Tell the Bees

Lina’s 2006 Autologous Stem Cell Transplant Schedule

April 5, 2006

Dear Family and Friends,

For the first time since early February we finally have a real grasp on the schedule for Lina’s radiation and stem cell transplant. Tests following the initial chemotherapy, and then doctor reviews and meetings, have kept us really busy and tired, but also left us in limbo until now. We apologize for being so out of touch.

Today we’re writing from Boston. With a sense of great relief we’re glad to report that the “harvest” of Lina’s stem cells at the Kraft Family Blood Donation Center was extremely successful Monday. In one day they were able to collect more than twice the amount needed for the transplant – over 200 million! We had planned to be here for up to five days, so it was great news to hear Monday night that we were already through and could celebrate our wedding anniversary knowing we didn’t have to get up before 6:00 am and head back to the Center.

The journey over the last two months has had its ups and downs. During February and early March Lina tolerated her chemo treatments for the lymphoma well and continued to work at her job at Transformit (although certainly not at 100%.) MRIs (images of Lina’s spinal column) done on March 13 & 14 reflected that the chemo was effective.

March 16 we headed to the Dana Farber Cancer Institute in Boston for a long day of meetings with the stem cell transplant nurse and doctors as well as a radiologist. We were relieved to hear that that the pre-transplant radiation can be done at Maine Medical Center and that the radiation will only need to be on the lower part of Lina’s spine (T12 and down for those of you who remember your biology). The last business of the day was a spinal tap and a dose of chemo directly into the spinal column. One more good result: the spinal fluid test came back clear of cancer.

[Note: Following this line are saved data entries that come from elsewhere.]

(** The same submission five milliseconds later, and after the task was leased. *)
Lemma duplicate_submission_witness :
  let s1 := (accept_task_with_envelope record_a envelope_a empty_state).2 in
  let s2 := (run_ops [OpLease task_a lease_a] s1).2 in
  (accept_task_with_envelope record_a (MkEnvelope task_a [x01; x02] 105) s1).1
    = Err (StoreError.TaskEnvelopeConflict task_a)
  /\ (accept_task_with_envelope record_a envelope_a s2).1
    = Err (StoreError.IdempotencyConflict key_a task_a).
Proof.
  intros s1 s2.
  assert (Hacc : accept_task_with_envelope record_a envelope_a empty_state = (Ok record_a, s1))
    by (apply pair_of_fst; vm_compute; reflexivity).
  assert (Hf : op_fresh (OpAcceptEnvelope record_a envelope_a)) by (repeat constructor; by intros [=]).
  split.
  - destruct (duplicate_submission record_a envelope_a (MkEnvelope task_a [x01; x02] 105) key_a []
      empty_state record_a s1 [] s1 Inv_empty Hf (Forall_nil_2 _) eq_refl eq_refl Hacc eq_refl)
      as (t' & Ht' & H).
    vm_compute in Ht'. injection Ht' as <-. rewrite H. vm_compute. reflexivity.
  - destruct (duplicate_submission record_a envelope_a envelope_a key_a [OpLease task_a lease_a]
      empty_state record_a s1 (run_ops [OpLease task_a lease_a] s1).1 s2 Inv_empty Hf
      (Forall_cons_2 op_fresh (OpLease task_a lease_a) [] I (Forall_nil_2 _)) eq_refl eq_refl Hacc (surjective_pairing _))
      as (t' & Ht' & H).
    vm_compute in Ht'. injection Ht' as <-. rewrite H. vm_compute. reflexivity.
Defined.

(** ** Cancelling *)

(** Cancelling a running task. The store grants it while the lease is
    alive, with one exception: it asks whether the expiry could be raised by
    one millisecond, and a lease that expires at the largest [i64] never can,
    so such a task cannot be cancelled at any time. A granted cancellation
    fails the task, releases the lease and logs one [TaskCanceled] event; a
    refused one changes nothing. *)
Theorem cancel_running_task i now s t l :
  tasks s !! i = Some t -> tr_status t = Running -> leases s !! i = Some l ->
  in_i64 (lr_expires_at_ms l) ->
  cancel_task i now s =
    if (now <? lr_expires_at_ms l) && (lr_expires_at_ms l <? i64_max)
    then (Ok (with_status t Failed), commit i Running TaskCanceled (with_status t Failed) None s)
    else (Err (StoreError.InvalidLeaseExpiry (lr_lease_id l) (lr_expires_at_ms l)
                 (i64_saturating_add (lr_expires_at_ms l) 1) now), s).
Proof.
  intros Ht Hs Hl Hr.
  assert (Hguard : ensure_active_lease_unexpired l now =
    if (now <? lr_expires_at_ms l) && (lr_expires_at_ms l <? i64_max) then Ok tt
    else Err (StoreError.InvalidLeaseExpiry (lr_lease_id l) (lr_expires_at_ms l)
                (i64_saturating_add (lr_expires_at_ms l) 1) now)).
  { unfold ensure_active_lease_unexpired, ensure_valid_lease_expiry.
    replace (_ && _ && _) with ((now <? lr_expires_at_ms l) && (lr_expires_at_ms l <? i64_max));
      [done|].
    apply eq_true_iff_eq. rewrite !andb_true_iff, !Z.ltb_lt. unfold_ints. lia. }
  unfold cancel_task, find_task, get_task, find_lease. unfold bind, get, lift, ok_or.
  rewrite Ht, Hs. simpl. rewrite Hl, Hguard. by destruct (_ && _).
Qed.

Lemma cancel_running_task_witness :
  (cancel_task task_a 500 running).1 = Ok (with_status record_a Failed)
  /\ let s := set_lease task_a (with_expiry lease_a i64_max) running in
     is_ok (cancel_task task_a 500 s).1 = false.
Proof.
  split.
  - rewrite (cancel_running_task task_a 500 running (with_status record_a Running) lease_a);
      [vm_compute; reflexivity|vm_compute; reflexivity|reflexivity|vm_compute; reflexivity|].
    by vm_compute.
  - cbv zeta. rewrite (cancel_running_task task_a 500 _ (with_status record_a Running)
      (with_expiry lease_a i64_max));
      [vm_compute; reflexivity|vm_compute; reflexivity|reflexivity|vm_compute; reflexivity|].
    by vm_compute.
Defined.

(** ** Results *)

(** The calls that report a result, with the task they are about. *)
Definition reports_result (op : Op) : option (TaskId * TerminalResultRecord) :=
  match op with
  | OpCancelResult i _ _ _ r | OpCompleteResult i _ _ r | OpFailResult i _ _ _ _ r => Some (i, r)
  | _ => None
  end.

Lemma put_result_results i r s :
  terminal_results (put_result i r s) = <[i := r]> (terminal_results s).
Proof. unfold put_result. by destruct (make_outbox r). Qed.

Lemma result_effect_atomic i res s r s' :
  Inv s -> result_effect i res s r s' ->
  match r with
  | Ok t =>
      tasks s' !! i = Some t
      /\ terminal_results s' !! i = (if is_terminal (tr_status t) then Some res else None)
  | Err _ => s' = s
  end.
Proof.
  intros HI [e|t Hres Ht|t e t' Hn Ht Hl Hnt|t e t' Hn Hi Hr Ht Hs Hl Hterm].
  - done.
  - destruct (inv_result _ HI _ _ Hres) as (_ & u & Hu & Hterm). simplify_eq. by rewrite Hterm.
  - rewrite commit_tasks, commit_results, Hnt. by rewrite lookup_insert_eq.
  - rewrite put_result_tasks, put_result_results, commit_tasks, Hterm. by rewrite !lookup_insert_eq.
Qed.

(** Results and transitions are atomic. A call that reports a result
    either fails and changes nothing, or returns the task as it is now stored;
    the result is stored if that task is finished, and there is none if the
    task was sent back to the queue. In every reachable store the outbox then
    holds the result's delivery. *)
Theorem results_are_atomic op i res s r s' :
  Inv s -> reports_result op = Some (i, res) -> run_op op s = (r, s') ->
  match r with
  | Ok (RTask t) =>
      tasks s' !! i = Some t
      /\ terminal_results s' !! i = (if is_terminal (tr_status t) then Some res else None)
      /\ (is_terminal (tr_status t) = true ->
          forall o, make_outbox res = Some o -> result_outbox s' !! delivery_id i = Some o)
  | Ok _ => False
  | Err _ => s' = s
  end.
Proof.
  intros HI Hop H.
  assert (Heff : exists q, r = result_map RTask q /\ result_effect i res s q s').
  { destruct op; simplify_eq/=; apply reply_inv in H as (q & H & ->); exists q;
      eauto using cancel_task_with_result_effect, complete_task_with_result_effect,
        fail_task_with_result_effect. }
  destruct Heff as (q & -> & Heff). pose proof (result_effect_atomic _ _ _ _ _ HI Heff) as Hq.
  destruct q as [t|e]; simpl; [|done]. destruct Hq as [Ht Hres]. split; [done|]. split; [done|].
  intros Hterm o Ho. rewrite Hterm in Hres.
  assert (HI' : Inv s') by (eapply Inv_steps; [done|by eapply result_effect_steps]).
  destruct (inv_result _ HI' _ _ Hres) as [Hid _].
  destruct (make_outbox_inv _ _ Ho) as [Hoi Hod].
  apply (inv_outbox _ HI'). exists res. by rewrite Hoi, Hod, Hid.
Qed.

Lemma results_are_atomic_witness :
  let s' := (run_op (OpCompleteResult task_a lease_1 worker_a result_a) running).2 in
  terminal_results s' !! task_a = Some result_a
  /\ is_Some (result_outbox s' !! delivery_id task_a).
Proof.
  intros s'.
  pose proof (results_are_atomic (OpCompleteResult task_a lease_1 worker_a result_a) task_a result_a
    running (Ok (RTask (with_status record_a Completed))) s' Inv_running eq_refl) as H.
  destruct H as (_ & Hr & Ho).
  - apply pair_of_fst. vm_compute. reflexivity.
  - split; [exact Hr|]. eexists. apply (Ho eq_refl). reflexivity.
Defined.
Definition row_to_lease (row : string * LeaseRow) : StoreResult LeaseRecord :=
  let (key, r) := row in
  let? lease_id := id_new "LeaseId" key in
  let? task_id := id_new "TaskId" (r_task_id r) in
  let? worker_id := opt_id_new "AgentId" (r_worker_id r) in
  Ok (MkLease lease_id task_id worker_id (r_leased_at_ms r) (r_expires_at_ms r)).

Definition row_to_event (row : (string * Z) * EventRow) : StoreResult TaskEventRecord :=
  let '((key, sequence), r) := row in
  let? task_id := id_new "TaskId" key in
  let? event_type := str_to_event_type (r_event_type r) in
  let? from_status := transpose (str_to_status <$> r_from_status r) in
  let? to_status := str_to_status (r_to_status r) in
  Ok (MkEvent task_id (as_u64 sequence) event_type from_status to_status).

Definition row_to_transport_context (row : string * ContextRow)
    : StoreResult TaskTransportContextRecord :=
  let (key, r) := row in
  let? task_id := id_new "TaskId" key in
  let? sender := opt_id_new "PeerId" (r_authenticated_sender_peer_id r) in
  let? expected := opt_id_new "PeerId" (r_expected_executor_peer_id r) in
  let? destination := id_new "PeerId" (r_destination_peer_id r) in
  Ok (MkContext task_id sender expected destination (r_relay_frame_id r)
        (r_context_received_at_ms r)).

Definition row_to_terminal_result (row : string * ResultRow) : StoreResult TerminalResultRecord :=
  let (key, r) := row in
  let? task_id := id_new "TaskId" key in
  let? status := str_to_status (r_terminal_status r) in
  let? return_peer := opt_id_new "PeerId" (r_return_peer_id r) in
  let? executor := id_new "PeerId" (r_executor_peer_id r) in
  Ok (MkTerminalResult task_id (r_encoded_result r) status return_peer executor
        (r_created_at_ms r)).
(** Release the lease, rewrite the task, log the event. *)
Lemma run_release e from :
  exists w', Rel w' (commit i from e t' None s)
    /\ forall A (k : C A),
      (deactivate_lease_for_task_with_executor violation i ;;;
       update violation (on_tasks (alter f (as_str i))) ;;;
       insert_event violation i (log_length s i + 1) e (Some from) (tr_status t') ;;; k)
        (MkConn d w) = k (MkConn d w').
Proof using HR Ht Hlen Hf Hid Hretry.
  pose proof (rel_deactivate w s i HR) as HR1.
  pose proof (rel_set_task _ _ i t f t' HR1 Ht Hf Hid Hretry) as HR2.
  assert (Hs : is_Some (tasks (set_task i t' (remove_lease i s)) !! i))
    by (simpl; rewrite lookup_insert_eq; by eexists).
  eexists. split; [exact (rel_append _ _ i e (Some from) (tr_status t') HR2 Hs Hlen)|].
  intros A k. unfold bind at 1, deactivate_lease_for_task_with_executor, update at 1, execute at 1,
    bind at 1, get, modify. simpl. unfold bind at 1, update, execute at 1, bind at 1, get, modify.
  simpl. unfold bind. by rewrite (run_insert_event _ _ _ _ _ _ _ _ HR2 Hs Hlen).
Qed.

(** The same without touching the lease. *)
Lemma run_keep e from :
  exists w', Rel w' (commit i from e t' (leases s !! i) s)
    /\ forall A (k : C A),
      (update violation (on_tasks (alter f (as_str i))) ;;;
       insert_event violation i (log_length s i + 1) e (Some from) (tr_status t') ;;; k)
        (MkConn d w) = k (MkConn d w').
Proof using HR Ht Hlen Hf Hid Hretry.
  pose proof (rel_set_task _ _ i t f t' HR Ht Hf Hid Hretry) as HR2.
  assert (Hs : is_Some (tasks (set_task i t' s) !! i))
    by (simpl; rewrite lookup_insert_eq; by eexists).
  eexists. split.
  - unfold commit. rewrite put_lease_id.
    exact (rel_append _ _ i e (Some from) (tr_status t') HR2 Hs Hlen).
  - intros A k. unfold bind at 1, update, execute at 1, bind at 1, get, modify. simpl.
    unfold bind. by rewrite (run_insert_event _ _ _ _ _ _ _ _ HR2 Hs Hlen).
Qed.
End writes.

Friday, March 24 marked the start of the “mobilization” of Lina’s stem cells. Unfortunately this prosaically named process designed to produce millions of new white blood cells included the most massive dose of chemo she’s had to endure so far. Late that same night Lina’s 86 year-old father was admitted to the hospital with failing kidneys. The next day she received the news that her dad most likely had less than a week to live. By Tuesday her two brothers were in town from Texas & California. On Thursday, with his children at his side, he died peacefully at the Monarch Center of Saco (his home for the last year and a half). We are all exhausted, and very grateful for the presence of and support from Lina’s brothers and sister-in-law, and from so many of you.

Fortunately life goes on. Moriah turned eleven on March 29 and we all celebrated her birthday for days. Friends and family rose to the occasion last week and gave Lina daily shots of a “growth factor” that boosted up her bone marrow and others continue to cook for us, support and care for Moriah and Chloe, walk our dog and support us in many other ways.

On March 31 we met with Lina’s radiologist at Maine Medical Center to schedule the radiation that will help make sure the cancer is really gone in Lina’s spine. Mapping out the location of radiation is scheduled for April 10. Later that week a series of 18-20 radiation treatments will begin for 18-20 consecutive weekdays (we estimate April 14-May 10.)

The stem cell transplant will be scheduled as soon as possible after radiation is complete. A good estimate is May 15. At that point Dana Farber will move Lina next door to the Brigham and Women’s Hospital in Boston for at least three full weeks. The transplant includes several days of massive chemotherapy that will leave her immune system (and hopefully any and all microscopic traces of cancer) essentially wiped out. She’ll live in a sterile “bubble” in the hospital. Once her immune system is strong enough to endure the outside world she’ll head home, but to a very sheltered environment for at least 30-100 days… limited visitors in the house, no unpackaged food cooked outside our home, no travels, no working in the garden, no laundry duty. Thank goodness it will be summer. The outdoors is encouraged.

We truly appreciate your concern and support in all its forms. We love to hear from you and see you (Lina’s email is: ). Lina will be able to have visitors for some of the time in Boston and we’ll keep you posted on that and any other developments.